*MATERIAL SHOWN*
Lemma service_initialize_once_witness :
  CastService.initialize Sample.config_ABCD1234 Sample2.browser_offline
    Sample2.sdk_failing Sample3.service_ready
  = (Normal tt, Sample3.service_ready,
     [CastService.Console_warn "CastService already initialized"]).
Proof.
  apply (service_initialize_once Sample.config_ABCD1234 Sample.config_ABCD1234
           Sample.browser_ready Sample2.browser_offline
           Sample.sdk_casting Sample2.sdk_failing CastService.create);
    [reflexivity|by vm_compute].
Defined.

Lemma service_streams_follow_events_witness :
  CastService.castState
    (CastService.deliver Sample.parse_digit Sample3.events Sample3.service_ready)
  = Some CONNECTING
  /\ CastService.sessionState
       (CastService.deliver Sample.parse_digit Sample3.events Sample3.service_ready)
     = Some SESSION_ENDED
  /\ CastService.lastMessage
       (CastService.deliver Sample.parse_digit Sample3.events Sample3.service_ready)
     = Some 5
  /\ CastService.isConnected
       (CastService.deliver Sample.parse_digit Sample3.events Sample3.service_ready)
     = false.
Proof.
  destruct (service_streams_follow_events Sample.parse_digit Sample3.events
              Sample3.service_ready)
    as (_ & H1 & H2 & H3 & H4).
  - vm_compute. split_and!; [by eexists|reflexivity..].
  - rewrite H1, H2, H3, H4.
    + vm_compute. split_and!; reflexivity.
    + left. vm_compute. reflexivity.
Defined.

(** * The emitter with listeners that act on it *)

Section LiveEmitter.
Context {Data World : Type}.
Context (emitter : World -> Live.t).
Context (call : FunctionRef -> Data -> World -> World * option Exn).

(** [add] and [delete] keep the values of a Set distinct. *)
Lemma values_app (l1 l2 : Live.SetData) :
  Live.values (l1 ++ l2) = Live.values l1 ++ Live.values l2.
Proof. unfold Live.values. by rewrite omap_app. Qed.

Lemma elem_of_values f (entries : Live.SetData) :
  f ∈ Live.values entries <-> Some f ∈ entries.
Proof.
  unfold Live.values. rewrite list_elem_of_omap. split.
  - by intros ([g|] & Hin & [= ->]).
  - intros Hin. by exists (Some f).
Qed.

Lemma Set_add_NoDup f (entries : Live.SetData) :
  NoDup (Live.values entries) -> NoDup (Live.values (Live.Set_add f entries)).
Proof.
  intros Hnd. unfold Live.Set_add. destruct (decide (Some f ∈ entries)); [done|].
  rewrite values_app. apply NoDup_app. split_and!; [done| |by apply NoDup_singleton].
  intros g Hg [->|[]%elem_of_nil]%elem_of_cons. by apply elem_of_values in Hg.
Qed.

*WHAT THE EXERCISE ASKS*
Find and copy each line of the data where "SetData" is present.

*EXPECTED ANSWER*
Lemma values_app (l1 l2 : Live.SetData) :
Lemma elem_of_values f (entries : Live.SetData) :
Lemma Set_add_NoDup f (entries : Live.SetData) :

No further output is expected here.